Reproduce exactly, with no other output, every line of the data below from the line containing "Inductive Date : Type" to the end, inclusive.

(PROVIDED DATA begins)

(** An attempt after which the request is still there has blocked again. *)
Lemma retry_waits k rq ret regs s d c s1 : waiting k rq ret regs s -> current_thread_id_ (tm s) = k ->
  current s = Some c -> state c = RUNNING -> regs_wf regs -> buffers rq ->
  descr (rq_fd rq) (ext (ms s)) = Some d -> run_call (rq_resume rq) s = Ret tt s1 ->
  follows k (fun c => io_operation c <> IO_NONE) (tm s1) -> waiting k rq ret regs s1.
Proof.
  intros Hw Hk Hc Hrun Hwf Hbuf Hd Hcall Hop. pose proof (waiting_held _ _ _ _ _ _ Hw Hk Hc) as (pc & Hp & Hrg & Hst).
  destruct (clear_run rq s) as (f & Hcl & Htame & Hf). set (s' := upd_current f s).
  destruct (attempt_outcome rq (rq_save rq ret) (fun r => return_to r ret) (mret tt) s' d Hbuf Hd)
    as (e1 & r & ws & e2 & Hnb & Hcl' & Hat). cbv zeta in Hat.
  destruct (call_quiet rq (rq_data rq s') e1) as [Hg Hfd]. rewrite Hcl' in Hg, Hfd. cbn in Hg, Hfd.
  rewrite (attempt_resume rq ret s c Hc Hp), (bind_ret _ _ _ _ _ Hcl) in Hcall. fold s' in Hcall. rewrite Hat in Hcall.
  assert (Hno : ~ follows k (fun c => io_operation c <> IO_NONE) (tm s')).
  { intros (c' & Hc' & Hne). pose proof (current_upd f s c Hc) as Hc2. unfold current in Hc2. fold s' in Hc2.
    change (current_thread_id_ (tm s')) with (current_thread_id_ (tm s)) in Hc2. rewrite Hk in Hc2.
    assert (c' = f c) as -> by congruence. by apply Hne, (Hf c). }
  destruct (0 <=? r).
  { destruct (run_writes_tm ws (world e2 s')) as (m & Hm). rewrite (bind_ret _ _ _ _ _ Hm) in Hcall. by injection Hcall as <-. }
  destruct (would_block (host_errno e2)); [|by injection Hcall as <-].
  assert (Hr' : runs k regs s').
  { constructor; [by apply sched_ok_alter; [|apply Hw]|apply Hw|done| |by eexists|done].
    exists (f c). split; [by apply (current_upd f s c)|]. by rewrite (proj1 (Hf c)). }
  destruct (park_waits k regs rq ret s' d e1 e2 (mret tt) Hr' Hnb Hg Hfd) as (s3 & H1 & H2 & _).
  rewrite H1 in Hcall. by injection Hcall as <-.
Qed.

(** * What may happen while a thread waits *)

(** Switches for any reason, by anyone; and while another thread is current, guest
    code, its I/O, whether it returns or throws, and its calls of the pthread and scheduler
    interface (all of [PthreadSpec.call] but pthread_cond_timedwait); and the waiting
    thread's own attempts, after which it still has its request. *)
Inductive io_run (k : Z) (rq : request) : tstate -> tstate -> Prop :=
| run_done s : io_run k rq s s
| run_switch reason s s' : io_run k rq (context_switch reason s) s' -> io_run k rq s s'
| run_guest m hle s s' : current_thread_id_ (tm s) <> k -> has_cpu (ext m) = true ->
    io_run k rq (s <| ms := m |> <| in_hle := hle |>) s' -> io_run k rq s s'
| run_other c s s1 s' : current_thread_id_ (tm s) <> k -> run_call c s = Ret tt s1 \/ run_call c s = Thrown s1 ->
    io_run k rq s1 s' -> io_run k rq s s'
| run_pthread c s s' : current_thread_id_ (tm s) <> k -> other_call k s c \/ c = CondResume -> has_cpu (ext (ms (exec s c))) = true ->
    io_run k rq (exec s c) s' -> io_run k rq s s'
| run_retry s c d s1 s' : current_thread_id_ (tm s) = k -> current s = Some c -> state c = RUNNING ->
    descr (rq_fd rq) (ext (ms s)) = Some d ->
    run_call (rq_resume rq) s = Ret tt s1 ->
    follows k (fun c => io_operation c <> IO_NONE) (tm s1) -> io_run k rq s1 s' -> io_run k rq s s'.
(** * The wallet dashboard: a shallow embedding of its handlers

    The repository is a React component ([App]) that talks to a Solana
    wallet and to an RPC connection.  It comes in two versions: the
    component mounted by [main.tsx] (module [App] below) and
    [src/newApp.tsx] (module [NewApp] below).

    A handler is an [async] arrow function.  It is embedded as a process
    ([Proc]): a tree whose nodes are the React state setters, the console
    and [alert], the awaited calls into the wallet and the RPC connection,
    and the calls of other handlers that are not awaited.  [run] executes
    such a process against an environment that answers every external call
    from the history of the interaction. *)

From Stdlib Require Import Floats String List Bool Arith ZArith Lia.
From Stdlib.Strings Require Import Byte.
Import ListNotations.
Open Scope string_scope.
Open Scope list_scope.

(** ** JavaScript values *)

Module Js.

(** A JS [number] is an IEEE 754 binary64 float. *)
Definition number : Type := float.

(** [a >= b] on numbers; false as soon as one side is [NaN]. *)
Definition ge (a b : number) : bool := (b <=? a)%float.

(** [a < 0]. *)
Definition negative (a : number) : bool := (a <? 0)%float.

(** Truthiness of a number: [0], [-0] and [NaN] are falsy. *)
Definition truthy_number (x : number) : bool :=
  negb (is_zero x || is_nan x).

(** Truthiness of a string: only the empty string is falsy. *)
Definition truthy_string (s : string) : bool :=
  negb (String.eqb s "").

(** [x || d] where [x] is a number, [null] or [undefined]. *)
Definition number_or (x : option number) (d : number) : number :=
  match x with
  | Some v => if truthy_number v then v else d
  | None => d
  end.

(** [x || d] where [x] is a string or [undefined] (the result of an
    optional chain [m?.f]). *)
Definition string_or (x : option string) (d : string) : string :=
  match x with
  | Some v => if truthy_string v then v else d
  | None => d
  end.

(** [new Error(message)], and the errors external calls reject with. *)
Inductive Error : Type := mkError (message : string).

Definition message (e : Error) : string :=
  match e with mkError m => m end.

(** How a promise settles. *)
Inductive Outcome (R : Type) : Type :=
| Fulfilled (v : R)
| Rejected (e : Error).
Arguments Fulfilled {R} v.
Arguments Rejected {R} e.

Definition rejected {R : Type} (o : Outcome R) : bool :=
  match o with Fulfilled _ => false | Rejected _ => true end.

(** How a block of statements completes: normally, by [return], or by
    [throw]. *)
Inductive Completion (A : Type) : Type :=
| Normal (a : A)
| Return
| Throw (e : Error).
Arguments Normal {A} a.
Arguments Return {A}.
Arguments Throw {A} e.

(** [new Date(ms)]: a date is kept as the millisecond argument it was
    built from. *)
Inductive Date : Type := newDate (ms : number).

(** The Unix epoch, [new Date(0)]. *)
Definition epoch : Date := newDate 0%float.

(PROVIDED DATA ends)

WRITTEN RESPONSE ->
Inductive Date : Type := newDate (ms : number).

(** The Unix epoch, [new Date(0)]. *)
Definition epoch : Date := newDate 0%float.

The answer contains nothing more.